* What you have to do
Below this line is a set of entries; quote exactly the lines from the line that contains "Ret (m, err)" to the line that contains "then m <| m_tombstones", both lines included.
(Information shown)
(* ===== verification/MemTable.v ===== *)
(** Memtables (src/mem_table.go): they give sequence numbers to the records of a batch and
    keep them sorted, range deletions and range keys apart and fragmented. *)
From S2P Require Import Prelude.
From S2P Require Import Comparer.
From S2P Require Import InternalKey.
From S2P Require Import GoStd.
From S2P Require Import Keyspan.
From S2P Require Import RangeKey.
From S2P Require Import Iterators.
From S2P Require Import Arenaskl.
From S2P Require Import Batch.

Local Open Scope Z_scope.

(** ** Fragmenting *)
Section fragment.
Context {C : Comparer} {S : Sort}.

(** A fragmenter that gets all the spans and is finished: what it emits. *)
Fixpoint add_spans (f : Fragmenter) (l : list Span) : go Fragmenter :=
  match l with [] => Ret f | s :: l => f ← Add f s; add_spans f l end.
Definition fragment (l : list Span) : go (list Span) :=
  f ← add_spans new_fragmenter l; f ← Keyspan.Finish f; Ret (f_emitted f).

(** The loops over an iterator that decodes spans, adds them to a fragmenter and finishes
    it; range keys that cannot be decoded end it. *)
Definition fragmentRangeDels (it : list (InternalKey * bytes)) : go (list Span) :=
  fragment ((fun e => rangedel_Decode e.1 e.2 []) <$> it).

Fixpoint add_rangeKeys (f : Fragmenter) (it : list (InternalKey * bytes)) : go (Fragmenter * option error) :=
  match it with
  | [] => f ← Keyspan.Finish f; Ret (f, None)
  | (ik, v) :: it =>
      s ← RangeKey.Decode ik v [];
      match s with
      | Err err => Ret (f, Some err)
      | Ok s => f ← Add f s; add_rangeKeys f it
      end
  end.
Definition fragmentRangeKeys (it : list (InternalKey * bytes)) : go (list Span * option error) :=
  '(f, err) ← add_rangeKeys new_fragmenter it; Ret (f_emitted f, err).
End fragment.

(** ** Memtables *)

(** The fragmented spans of a kind, once they have been asked for, for a count of spans. *)
Record keySpanFrags := mkFrags { fr_count : Z; fr_spans : option (list Span) }.
Record keySpanCache := mkCache { c_count : Z; c_frags : option keySpanFrags }.

(** The loop ends in its first round when nobody else invalidates the cache. *)
Definition invalidate (c : keySpanCache) (count : Z) : keySpanCache :=
  let newCount := u32 (c_count c + count) in
  match c_frags c with
  | Some old => if newCount <=? fr_count old then mkCache newCount (Some old)
                else mkCache newCount (Some (mkFrags newCount None))
  | None => mkCache newCount (Some (mkFrags newCount None))
  end.

Section memtable.
Context {C : Comparer} {S : Sort} {K : BatchSkl} {M : Memory} {E : ArenaEnv}.

(** The skiplists share the arena. *)
Record memTable := mkMemTable {
  m_arena : Arena;
  m_skl : skiplist;
  m_rangeDelSkl : skiplist;
  m_rangeKeySkl : skiplist;
  m_reserved : Z;
  m_writerRefs : Z;
  m_tombstones : keySpanCache;
  m_rangeKeys : keySpanCache;
  m_logSeqNum : Z;
}.
#[export] Instance memTable_settable : Settable memTable := fun m =>
  mkMemTable (m_arena m) (m_skl m) (m_rangeDelSkl m) (m_rangeKeySkl m) (m_reserved m) (m_writerRefs m)
    (m_tombstones m) (m_rangeKeys m) (m_logSeqNum m).

(** The options are [size], [MemTableSize] and [arenaBuf]. *)
Definition mem_arenaBuf (size memTableSize : Z) (arenaBuf : option bytes) : bytes :=
  let size := if size =? 0 then memTableSize else size in
  match arenaBuf with Some buf => buf | None => replicate (Z.to_nat size) Byte.x00 end.
Definition memTable_init (size memTableSize : Z) (arenaBuf : option bytes) (logSeqNum : Z) : go memTable :=
  '(a, skl) ← skl_Reset (NewArena (mem_arenaBuf size memTableSize arenaBuf));
  '(a, rangeDelSkl) ← skl_Reset a;
  '(a, rangeKeySkl) ← skl_Reset a;
  Ret (mkMemTable a skl rangeDelSkl rangeKeySkl (arena_Size a) 1 (mkCache 0 None) (mkCache 0 None) logSeqNum).

Definition memTableEmptySize : go Z :=
  '(a, _) ← skl_Reset (NewArena (replicate (Nat.pow 2 14) Byte.x00));
  '(a, _) ← skl_Reset a;
  '(a, _) ← skl_Reset a;
  Ret (arena_Size a).

Definition writerRef (m : memTable) : go memTable :=
  let v := i32 (m_writerRefs m + 1) in
  if v <=? 1 then Panic "pebble: inconsistent reference count" else Ret (m <| m_writerRefs := v |>).
Definition writerUnref (m : memTable) : go (memTable * bool) :=
  let v := i32 (m_writerRefs m - 1) in
  if v <? 0 then Panic "pebble: inconsistent reference count"
  else Ret (m <| m_writerRefs := v |>, v =? 0).
Definition readyForFlush (m : memTable) : bool := m_writerRefs m =? 0.

Definition availBytes (m : memTable) : memTable * Z :=
  let m := if m_writerRefs m =? 1 then m <| m_reserved := arena_Size (m_arena m) |> else m in
  (m, u32 (arena_Capacity (m_arena m) - m_reserved m)).

Definition prepare (m : memTable) (batch : Batch) : go (memTable * option error) :=
  let '(m, avail) := availBytes m in
  if avail <? b_memTableSize batch then Ret (m, Some ErrArenaFull)
  else
    m ← writerRef (m <| m_reserved := u32 (m_reserved m + u32 (b_memTableSize batch)) |>);
    Ret (m, None).

(** The switch of [apply]: the results are also what is added to the two counts. *)
Definition mem_add (m : memTable) (ins : Inserter) (kind : Z) (ikey : InternalKey) (value : bytes) :
    go (memTable * Inserter * Z * Z * option error) :=
  if kind =? InternalKeyKindRangeDelete then
    '(a, s, err) ← Skiplist_Add (m_arena m) (m_rangeDelSkl m) ikey value;
    Ret (m <| m_arena := a |> <| m_rangeDelSkl := s |>, ins, 1, 0, err)
  else if is_rangeKey kind then
    '(a, s, err) ← Skiplist_Add (m_arena m) (m_rangeKeySkl m) ikey value;
    Ret (m <| m_arena := a |> <| m_rangeKeySkl := s |>, ins, 0, 1, err)
  else
    '(a, s, ins, err) ← Inserter_Add ins (m_arena m) (m_skl m) ikey value;
    Ret (m <| m_arena := a |> <| m_skl := s |>, ins, 0, 0, err).

(** The loop of [apply]; [seqNum] is the one of the next record. *)
Fixpoint mem_apply_loop (fuel : nat) (r : BatchReader) (m : memTable) (ins : Inserter)
    (seqNum tombstoneCount rangeKeyCount : Z) : go (memTable * Z * Z * Z * option error) :=
  match fuel with
  | O => Panic "unreachable"
  | Datatypes.S fuel =>
      e ← BatchReader_Next r;
      match e with
      | Done => Ret (m, seqNum, tombstoneCount, rangeKeyCount, None)
      | Corrupt err => Ret (m, seqNum, tombstoneCount, rangeKeyCount, Some err)
      | Entry kind ukey value _ r =>
          let ikey := MakeInternalKey ukey seqNum kind in
          if kind =? InternalKeyKindLogData then
            mem_apply_loop fuel r m ins (u64 (u64 (seqNum - 1) + 1)) tombstoneCount rangeKeyCount
          else if kind =? InternalKeyKindIngestSST
          then Panic "pebble: cannot apply ingested sstable key kind to memtable"
          else
            '(m, ins, t, k, err) ← mem_add m ins kind ikey value;
            match err with
            | Some _ => Ret (m, seqNum, tombstoneCount, rangeKeyCount, err)
            | None =>
                mem_apply_loop fuel r m ins (u64 (seqNum + 1)) (u32 (tombstoneCount + t)) (u32 (rangeKeyCount + k))
            end
      end
  end.

Definition memTable_apply (m : memTable) (batch : Batch) (seqNum : Z) : go (memTable * option error) :=
  if seqNum <? m_logSeqNum m
  then Ret (m, Some (New "pebble: batch seqnum is less than memtable creation seqnum"))
  else
    let '(batch, r) := Reader batch in
    '(m, seqNum', tombstoneCount, rangeKeyCount, err) ←
      mem_apply_loop (Datatypes.S (length r)) r m newInserter seqNum 0 0;
    match err with
    | Some _ => Ret (m, err)
    | None =>
        count ← Count batch;
        if negb (seqNum' =? u64 (seqNum + count))
        then Ret (m, Some (New "pebble: inconsistent batch count"))
        else
          let m := if negb (tombstoneCount =? 0)
            then m <| m_tombstones := invalidate (m_tombstones m) tombstoneCount |> else m in
          let m := if negb (rangeKeyCount =? 0)
            then m <| m_rangeKeys := invalidate (m_rangeKeys m) rangeKeyCount |> else m in
          Ret (m, None)
    end.

(** [keySpanFrags.get] with the spans of the entries of a skiplist; an entry that cannot
    be decoded panics. *)
Fixpoint construct_spans (decode : InternalKey -> bytes -> go (result Span)) (it : list (InternalKey * bytes)) :
    go (list Span) :=
  match it with
  | [] => Ret []
  | (ik, v) :: it =>
      s ← decode ik v;
      match s with
      | Err err => Panic "constructSpan"
      | Ok s => l ← construct_spans decode it; Ret (s :: l)
      end
  end.
Definition frags_get (f : keySpanFrags) (a : Arena) (skl : skiplist)
    (decode : InternalKey -> bytes -> go (result Span)) : go (keySpanFrags * list Span) :=
  match fr_spans f with
  | Some spans => Ret (f, spans)
  | None =>
      it ← skl_entries a skl;
      l ← construct_spans decode it;
      spans ← fragment l;
      Ret (mkFrags (fr_count f) (Some spans), spans)
  end.
Definition cache_get (c : keySpanCache) (a : Arena) (skl : skiplist)
    (decode : InternalKey -> bytes -> go (result Span)) : go (keySpanCache * list Span) :=
  match c_frags c with
  | None => Ret (c, [])
  | Some f => '(f, spans) ← frags_get f a skl decode; Ret (mkCache (c_count c) (Some f), spans)
  end.

Definition rangeDelConstructSpan (ik : InternalKey) (v : bytes) : go (result Span) :=
  Ret (Ok (rangedel_Decode ik v [])).

Definition memTable_newIter (m : memTable) (lower upper : option bytes) : sklIter :=
  skl_NewIter (m_skl m) lower upper.

(** The spans [newRangeDelIter] and [newRangeKeyIter] iterate over. *)
Definition memTable_rangeDels (m : memTable) : go (memTable * list Span) :=
  '(c, spans) ← cache_get (m_tombstones m) (m_arena m) (m_rangeDelSkl m) rangeDelConstructSpan;
  Ret (m <| m_tombstones := c |>, spans).
Definition memTable_rangeKeys (m : memTable) : go (memTable * list Span) :=
  '(c, spans) ← cache_get (m_rangeKeys m) (m_arena m) (m_rangeKeySkl m) (fun ik v => RangeKey.Decode ik v []);
  Ret (m <| m_rangeKeys := c |>, spans).
Definition containsRangeKeys (m : memTable) : bool := 0 <? c_count (m_rangeKeys m).

Definition inuseBytes (m : memTable) : go Z :=
  empty ← memTableEmptySize; Ret (u32 (arena_Size (m_arena m) - empty)).
Definition totalBytes (m : memTable) : Z := arena_Capacity (m_arena m).
Definition memTable_empty (m : memTable) : go bool :=
  empty ← memTableEmptySize; Ret (arena_Size (m_arena m) =? empty).
End memtable.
(End Information shown)
* Result
    | Some _ => Ret (m, err)
    | None =>
        count ← Count batch;
        if negb (seqNum' =? u64 (seqNum + count))
        then Ret (m, Some (New "pebble: inconsistent batch count"))
        else
          let m := if negb (tombstoneCount =? 0)
            then m <| m_tombstones := invalidate (m_tombstones m) tombstoneCount |> else m in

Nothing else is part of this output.